:: Activity ::
Restate word for word the lines of the records below, starting at the line that contains "apply delete_bucket_calls; sub_methods" and ending at the line that contains "Lemma mode_geturl_calls b", with both of those lines included and nothing else.

Records for processing: Begin

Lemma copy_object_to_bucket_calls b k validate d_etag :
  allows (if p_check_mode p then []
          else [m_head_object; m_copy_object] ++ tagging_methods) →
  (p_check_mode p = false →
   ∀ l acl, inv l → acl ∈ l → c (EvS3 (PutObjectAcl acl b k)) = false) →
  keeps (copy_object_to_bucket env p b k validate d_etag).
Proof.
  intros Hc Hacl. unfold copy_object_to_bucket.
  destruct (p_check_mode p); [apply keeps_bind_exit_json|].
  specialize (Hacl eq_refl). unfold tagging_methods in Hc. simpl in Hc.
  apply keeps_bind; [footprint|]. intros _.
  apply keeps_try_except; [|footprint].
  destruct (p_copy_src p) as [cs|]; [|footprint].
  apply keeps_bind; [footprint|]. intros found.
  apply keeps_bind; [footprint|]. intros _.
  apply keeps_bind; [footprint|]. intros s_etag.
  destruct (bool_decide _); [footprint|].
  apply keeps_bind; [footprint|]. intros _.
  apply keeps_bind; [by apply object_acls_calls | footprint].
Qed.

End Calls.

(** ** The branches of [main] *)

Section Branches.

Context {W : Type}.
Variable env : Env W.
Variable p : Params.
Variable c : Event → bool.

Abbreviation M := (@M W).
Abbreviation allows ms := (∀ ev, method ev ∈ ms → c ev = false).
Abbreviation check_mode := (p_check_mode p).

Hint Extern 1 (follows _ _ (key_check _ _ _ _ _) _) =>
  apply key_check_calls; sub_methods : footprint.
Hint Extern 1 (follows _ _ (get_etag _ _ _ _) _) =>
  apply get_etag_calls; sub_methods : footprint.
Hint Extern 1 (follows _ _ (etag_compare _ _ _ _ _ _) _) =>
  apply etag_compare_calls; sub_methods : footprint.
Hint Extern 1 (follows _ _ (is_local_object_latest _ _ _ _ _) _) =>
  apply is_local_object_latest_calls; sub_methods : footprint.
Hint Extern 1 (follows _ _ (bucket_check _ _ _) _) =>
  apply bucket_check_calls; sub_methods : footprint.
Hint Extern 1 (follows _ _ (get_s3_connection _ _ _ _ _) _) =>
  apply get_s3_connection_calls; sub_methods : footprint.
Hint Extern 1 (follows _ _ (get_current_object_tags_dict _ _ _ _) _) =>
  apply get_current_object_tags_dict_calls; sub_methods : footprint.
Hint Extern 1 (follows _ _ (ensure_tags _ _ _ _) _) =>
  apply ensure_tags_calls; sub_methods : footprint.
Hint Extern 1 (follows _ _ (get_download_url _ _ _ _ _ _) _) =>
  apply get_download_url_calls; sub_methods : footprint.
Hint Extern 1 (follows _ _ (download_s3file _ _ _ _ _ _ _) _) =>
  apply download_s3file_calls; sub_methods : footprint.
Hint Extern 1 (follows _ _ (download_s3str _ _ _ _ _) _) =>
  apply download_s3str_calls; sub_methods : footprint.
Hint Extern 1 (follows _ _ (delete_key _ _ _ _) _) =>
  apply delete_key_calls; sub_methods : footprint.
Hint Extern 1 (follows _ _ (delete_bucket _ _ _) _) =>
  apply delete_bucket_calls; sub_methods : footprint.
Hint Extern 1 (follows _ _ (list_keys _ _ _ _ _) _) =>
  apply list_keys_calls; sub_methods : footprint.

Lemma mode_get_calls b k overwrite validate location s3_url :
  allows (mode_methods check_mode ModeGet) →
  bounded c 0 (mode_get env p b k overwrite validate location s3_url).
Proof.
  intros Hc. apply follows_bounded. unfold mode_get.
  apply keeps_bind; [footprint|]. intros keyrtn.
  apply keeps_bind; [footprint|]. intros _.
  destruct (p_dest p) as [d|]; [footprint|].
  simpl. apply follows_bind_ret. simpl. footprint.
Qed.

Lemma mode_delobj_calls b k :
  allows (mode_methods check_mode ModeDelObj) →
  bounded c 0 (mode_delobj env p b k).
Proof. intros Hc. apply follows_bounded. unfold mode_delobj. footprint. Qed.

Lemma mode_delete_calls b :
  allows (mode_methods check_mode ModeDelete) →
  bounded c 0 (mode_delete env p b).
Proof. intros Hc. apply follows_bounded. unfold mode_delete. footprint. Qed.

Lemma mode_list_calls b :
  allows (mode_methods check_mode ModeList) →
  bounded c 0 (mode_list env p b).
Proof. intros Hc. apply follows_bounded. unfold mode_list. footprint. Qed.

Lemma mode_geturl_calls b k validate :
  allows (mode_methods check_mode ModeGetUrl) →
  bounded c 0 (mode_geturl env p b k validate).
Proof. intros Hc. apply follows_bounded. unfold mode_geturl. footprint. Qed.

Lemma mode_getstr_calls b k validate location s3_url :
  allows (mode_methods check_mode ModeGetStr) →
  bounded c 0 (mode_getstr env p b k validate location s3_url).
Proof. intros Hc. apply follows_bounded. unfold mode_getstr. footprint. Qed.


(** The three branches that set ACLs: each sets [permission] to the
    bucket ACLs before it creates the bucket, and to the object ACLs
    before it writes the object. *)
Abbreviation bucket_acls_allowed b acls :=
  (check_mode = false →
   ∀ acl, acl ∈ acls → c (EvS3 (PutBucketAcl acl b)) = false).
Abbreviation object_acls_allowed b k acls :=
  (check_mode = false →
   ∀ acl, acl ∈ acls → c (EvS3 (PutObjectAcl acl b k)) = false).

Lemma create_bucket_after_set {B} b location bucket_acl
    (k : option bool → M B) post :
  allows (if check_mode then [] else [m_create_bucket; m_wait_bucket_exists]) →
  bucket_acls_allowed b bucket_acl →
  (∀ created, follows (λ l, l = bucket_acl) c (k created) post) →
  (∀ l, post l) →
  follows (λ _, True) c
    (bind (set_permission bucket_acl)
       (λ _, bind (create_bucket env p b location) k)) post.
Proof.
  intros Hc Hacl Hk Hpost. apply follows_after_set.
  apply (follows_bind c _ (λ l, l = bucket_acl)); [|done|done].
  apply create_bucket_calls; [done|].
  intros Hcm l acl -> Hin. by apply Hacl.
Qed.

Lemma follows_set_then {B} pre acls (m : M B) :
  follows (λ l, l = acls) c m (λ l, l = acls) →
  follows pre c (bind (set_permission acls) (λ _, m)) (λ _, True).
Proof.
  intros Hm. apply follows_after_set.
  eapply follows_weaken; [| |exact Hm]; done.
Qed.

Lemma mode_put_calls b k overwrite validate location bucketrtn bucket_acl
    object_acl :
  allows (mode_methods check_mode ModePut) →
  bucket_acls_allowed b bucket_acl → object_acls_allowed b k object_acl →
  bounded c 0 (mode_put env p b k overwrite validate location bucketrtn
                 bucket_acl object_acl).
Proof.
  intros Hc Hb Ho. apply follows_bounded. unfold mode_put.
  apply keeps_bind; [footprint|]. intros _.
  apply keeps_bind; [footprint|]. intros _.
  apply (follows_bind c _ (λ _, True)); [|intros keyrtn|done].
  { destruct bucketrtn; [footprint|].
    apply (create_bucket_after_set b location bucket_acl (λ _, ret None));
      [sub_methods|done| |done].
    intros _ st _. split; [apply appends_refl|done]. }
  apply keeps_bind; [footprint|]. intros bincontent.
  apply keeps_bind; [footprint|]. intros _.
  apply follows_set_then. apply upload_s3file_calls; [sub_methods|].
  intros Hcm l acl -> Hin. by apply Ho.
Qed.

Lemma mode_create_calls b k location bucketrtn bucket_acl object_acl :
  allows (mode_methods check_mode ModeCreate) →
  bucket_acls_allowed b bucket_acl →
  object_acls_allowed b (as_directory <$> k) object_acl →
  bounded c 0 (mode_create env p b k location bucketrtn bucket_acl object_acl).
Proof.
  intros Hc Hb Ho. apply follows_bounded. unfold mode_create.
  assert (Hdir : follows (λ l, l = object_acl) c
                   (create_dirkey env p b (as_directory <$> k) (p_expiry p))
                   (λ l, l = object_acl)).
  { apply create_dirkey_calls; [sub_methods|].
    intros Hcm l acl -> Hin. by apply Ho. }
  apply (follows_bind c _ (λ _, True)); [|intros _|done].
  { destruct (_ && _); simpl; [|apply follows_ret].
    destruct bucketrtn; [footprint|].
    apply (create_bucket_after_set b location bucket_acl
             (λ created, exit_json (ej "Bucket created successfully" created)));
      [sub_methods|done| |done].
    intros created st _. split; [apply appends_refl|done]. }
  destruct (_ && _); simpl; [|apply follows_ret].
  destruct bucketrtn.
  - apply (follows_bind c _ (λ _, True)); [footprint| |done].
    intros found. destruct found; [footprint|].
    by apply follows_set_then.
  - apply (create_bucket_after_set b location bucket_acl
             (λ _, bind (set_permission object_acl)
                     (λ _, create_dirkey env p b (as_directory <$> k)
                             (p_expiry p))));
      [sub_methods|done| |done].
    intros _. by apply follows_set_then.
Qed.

Records for processing: End

:: Expected output ::
  apply delete_bucket_calls; sub_methods : footprint.
Hint Extern 1 (follows _ _ (list_keys _ _ _ _ _) _) =>
  apply list_keys_calls; sub_methods : footprint.

Lemma mode_get_calls b k overwrite validate location s3_url :
  allows (mode_methods check_mode ModeGet) →
  bounded c 0 (mode_get env p b k overwrite validate location s3_url).
Proof.
  intros Hc. apply follows_bounded. unfold mode_get.
  apply keeps_bind; [footprint|]. intros keyrtn.
  apply keeps_bind; [footprint|]. intros _.
  destruct (p_dest p) as [d|]; [footprint|].
  simpl. apply follows_bind_ret. simpl. footprint.
Qed.

Lemma mode_delobj_calls b k :
  allows (mode_methods check_mode ModeDelObj) →
  bounded c 0 (mode_delobj env p b k).
Proof. intros Hc. apply follows_bounded. unfold mode_delobj. footprint. Qed.

Lemma mode_delete_calls b :
  allows (mode_methods check_mode ModeDelete) →
  bounded c 0 (mode_delete env p b).
Proof. intros Hc. apply follows_bounded. unfold mode_delete. footprint. Qed.

Lemma mode_list_calls b :
  allows (mode_methods check_mode ModeList) →
  bounded c 0 (mode_list env p b).
Proof. intros Hc. apply follows_bounded. unfold mode_list. footprint. Qed.

Lemma mode_geturl_calls b k validate :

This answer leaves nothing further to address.